In terms of basic public service facilities, the distribution of facilities in the study area is significantly uneven, concentrated on the south and east sides, forming a core on the west and middle sides. In general, the current configuration of basic public service facilities is consciously inclined to areas with high population density and low registered residence registration population, which makes the distribution of eight types of basic public service facilities present spatial heterogeneity and local spatial agglomeration, and the overall distribution is concentrated on the southern and central annular area (Figure 5).

4. Results

4.1. Characteristics of Two Types of Differentiation

Based on the score coefficients of variable factors, the three main factors F1, F2, and F3 of social–spatial differentiation were extracted, which are children aged 0–12, low income and high residential density, and local employment. The cumulative contribution rate of the variance of the three main factors reached 76.835%. Extract the four main factors F′1, F′2, F′3, and F′4 for the differentiation of basic public service facilities, namely elderly care and housing security, public transportation and green space access, education and employment security, and small medical and health facilities. The cumulative contribution rate of variance of the four main factors is 76.835%. Among them, F1 accounts for 26.261%, and F′1 accounts for 26.456%, respectively, which are the core factors for the differentiation of social space and basic public service facilities in the case area.
In terms of spatial distribution of main factor scores, F1 is mainly concentrated in the Kangzhuangmeidi community on the north side (Figure 6a), F2 is mainly concentrated in the Fengqituo community on the southeast side (Figure 6b), and F3 is mainly concentrated in the Jinzhuyuan community in the middle (Figure 6c); F′1 is mainly concentrated in a small number of residential areas on the south side (Figure 7a); F′2 is mainly concentrated in residential areas on the southeast and central sides (Figure 7b); F′3 is mainly concentrated in residential areas on the northwest and southeast sides (Figure 7c); F′4 is mainly concentrated in residential areas on the southeast side, with a few distributed on the southwest side (Figure 7d). Overall, there are obvious differentiation characteristics between social space and basic public service facilities.
Cluster calculation divides the social space of the study area into four types of social areas (Figure 8a): non-child population settlement area, migrant population settlement area, local employment and children settlement area, low-income population settlement and high-density settlement area, which respectively contain 8, 3, 3, and 5 spatial units (i.e., community). The basic public service facilities in the study area are also divided into four types of social zones (Figure 8b): dense areas of public transportation and park green space, weak areas of public transportation and green space acquisition, weak areas of compulsory education and employment security, and dense areas of small medical and health facilities, which respectively include 81, 45, 28, and 35 spatial units (i.e., residential quarter). The spatial distribution of the four types of social zones based on social–spatial differentiation shows a continuous distribution feature, while different “hot and cold regions” appear inside. This indicates that similar social groups have clustering and differentiation characteristics in the region, and there is still a further differentiation trend in the differentiated social space. The four types of social zones based on the differentiation of basic public service facilities are roughly distributed in contiguous areas, but there are a small number of “isolated” and “mixed” social zones.

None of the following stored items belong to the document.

(** The loop behind the separator: the name [c] comes first, then the parts [cs]. *)
Lemma lookup_part fuel : forall fs T ino c cs k name,
  tree_ok fs T -> is_Some (T !! ino) -> part_ok c -> parts_ok cs -> Forall is_byte k -> (k = [] \/ is_sep (cur k) = true) ->
  (exists s, is_sep s = true /\ name = s :: c ++ join cs ++ k) \/ name = c ++ join cs ++ k ->
  (length cs < fuel)%nat ->
  walk_ends fs T (resolve cr T ino (c :: cs.*2)) (lookup_name cr fuel fs ino name (Z.of_nat (length name - length k))).
Proof.
  induction fuel as [|fuel IH]; intros fs T ino c cs k name Ht [n Hn] Hc Hcs Hk Hsep Hname Hf; [lia|]. cbn [lookup_name].
  set (q := c ++ join cs ++ k). assert (Hq : q = c ++ join cs ++ k) by done.
  assert (Hcur : is_sep (cur q) = false).
  { destruct Hc as [Hlc Hc]. destruct Hc as [|y c' [_ Hy] _]; [unfold len_of in Hlc; simpl in Hlc; lia|exact Hy]. }
  assert (Hskip : (if is_sep (cur name) then (tail name, Z.of_nat (length name - length k) - 1) else (name, Z.of_nat (length name - length k)))
    = (q, Z.of_nat (length c + length (join cs)))).
  { destruct Hname as [(s & Hs & ->)| ->]; fold q; [change (cur (s :: q)) with s; rewrite Hs|rewrite Hcur]; f_equal; rewrite Hq; cbn [length tail]; rewrite !length_app; lia. }
  rewrite Hskip. clear Hskip Hname. destruct Hc as [Hlc Hcb]. unfold len_of, MAXPATH in Hlc. rewrite (proj2 (Z.eqb_neq _ _)) by lia. rewrite Nat2Z.id.
  assert (Hpart : part_len (length c + length (join cs)) q = length c).
  { apply part_len_app; [done|by apply join_sep|]. rewrite !length_app. lia. }
  rewrite Hpart. destruct (get_inode_spec fs ino (n_inode n) (to_inode _ _ Ht ino n Hn)) as (fs1 & [[-> Hh]|(-> & Hs & Hp & Hu)]); cbn [obind].
  2: { exists (- EIO), None, fs1. split; [done|]. split; [done|]. split; [done|]. by left. }
  change (0 <? 0) with false. cbv iota. cbn [deref obind].
  assert (Hnm : name_ok q (Z.of_nat (length c)) /\ the_name q (Z.of_nat (length c)) = c).
  { split; [|unfold the_name; rewrite Nat2Z.id; apply take_app_length]. split; [unfold MAXPATH; lia|]. split; [unfold len_of; rewrite Hq, !length_app; lia|].
    rewrite Hq. apply Forall_app. split; [by eapply Forall_impl; [exact Hcb|intros y [? _]]|]. apply Forall_app. split; [by apply join_bytes|done]. }
  destruct Hnm as [Hnm Htn].
  destruct (find_step fs T ino n fs1 q _ Ht Hn Hh Hnm) as (rc & r & fs2 & -> & Hs & Hp & Hor). rewrite Htn in Hor. cbn [obind]. rewrite resolve_cons.
  destruct Hor as [[-> Hu]|[(i & Hi & -> & -> & HT)|(e & He & -> & Hneg)]].
  - do 3 eexists. split; [reflexivity|]. split; [done|]. split; [done|]. by left.
  - change (0 <? 0) with false. cbv iota. cbn [default]. destruct Hcs as [|[s' c'] cs (Hs' & Hb' & Hc') Hcs].
    + rewrite (proj2 (Z.eqb_eq _ _)) by (simpl; lia). do 3 eexists. split; [reflexivity|]. split; [done|]. split; [done|].
      right. left. exists i. by rewrite Hi.
    + assert (Hj : join ((s', c') :: cs) = s' :: c' ++ join cs) by done. rewrite (proj2 (Z.eqb_neq _ _)) by (rewrite Hj; simpl; lia).
      apply (walk_same fs (release_inode fs2 (n_inode n))); [done|done|]. rewrite Hi, fmap_cons.
      specialize (IH (release_inode fs2 (n_inode n)) T i c' cs k (s' :: c' ++ join cs ++ k)).
      rewrite Nat2Z.id. assert (Hdrop : drop (length c) q = s' :: c' ++ join cs ++ k) by (rewrite Hq, drop_app_length, Hj; simpl; by rewrite <- (assoc_L (++))).
      rewrite Hdrop. replace (Z.of_nat (length c + length (join ((s', c') :: cs))) - Z.of_nat (length c))
        with (Z.of_nat (length (s' :: c' ++ join cs ++ k) - length k)) by (rewrite Hj; cbn [length]; rewrite !length_app; lia).
      apply IH; [by eapply tree_ok_same|done|done|done|done|done|by left; exists s'|simpl in Hf; lia].
  - rewrite (proj2 (Z.ltb_lt _ _)) by done. do 3 eexists. split; [reflexivity|]. split; [done|]. split; [done|]. right. right. exists e. by rewrite He.
Qed.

4.2. Correlation between Two Types of Differentiation

Taking residential quarters as research units, correlation calculations were conducted on two types of differentiation main factors, and it was found that the comprehensive indicator F of social–spatial differentiation main factors and the comprehensive indicator F′ of basic public service facility differentiation main factors have a significant correlation (Table 2). Explain that there is a direct or indirect correlation between the two types of differentiation in the study area, indicating a certain degree of synchronicity. According to the results of intermediary analysis (Table 3), among the four pairs of main factors with the highest correlation, in the process of local employment and basic public service facilities, registered residence, employment location, and income level are completely intermediary (these three indicators have a significant differentiation effect on basic public service facilities in the case area). In the process of interaction between income and residential density and basic public service facilities, the population density of construction land has a significant masking effect, and controlling this indicator enhances the differentiation effect of basic public service facilities. It shows that the correlation between the differentiation of basic public service facilities and social–spatial differentiation can be summarized as the correlation between the spatial configuration of basic public service facilities and registered residence, income, employment place, and residential density.

4.3. Difference Position after Stacking

Among the eight pairs of main factors with the highest correlation, subtracting the load values of spatial unit main factors (differentiation state) revealed that the locations where basic public service facilities and social space were misaligned were concentrated on the north, west, and southwest sides (Table 4). Among them, the number of spatial units for social matching services in the eight main factors is less than the sum of “low society high service” and “high society low service”, indicating that the social–spatial differentiation of basic public service facilities in the case study area is very obvious. At the same time, the Kangzhuangmeidi community, located on the north side, exhibits a significant mismatch between “high children low public services”. Among various public services, the mismatch between compulsory education and employment security is relatively low. It can be seen that the basic public service facility configuration has already responded to the population structure of the area, but its role in alleviating social–spatial differentiation is not sufficient. On the contrary, by adding the main factor load values of spatial units (degree of differentiation), it was found that the phenomenon of social–spatial differentiation weakened overall after adding basic public service facilities (Figure 9 and Figure 10). However, in F2 and F′3, F2 and F′4, the degree of social–spatial differentiation intensified, and the locations where basic public service facilities were isolated from social space were distributed in the southeast and central parts (Table 4).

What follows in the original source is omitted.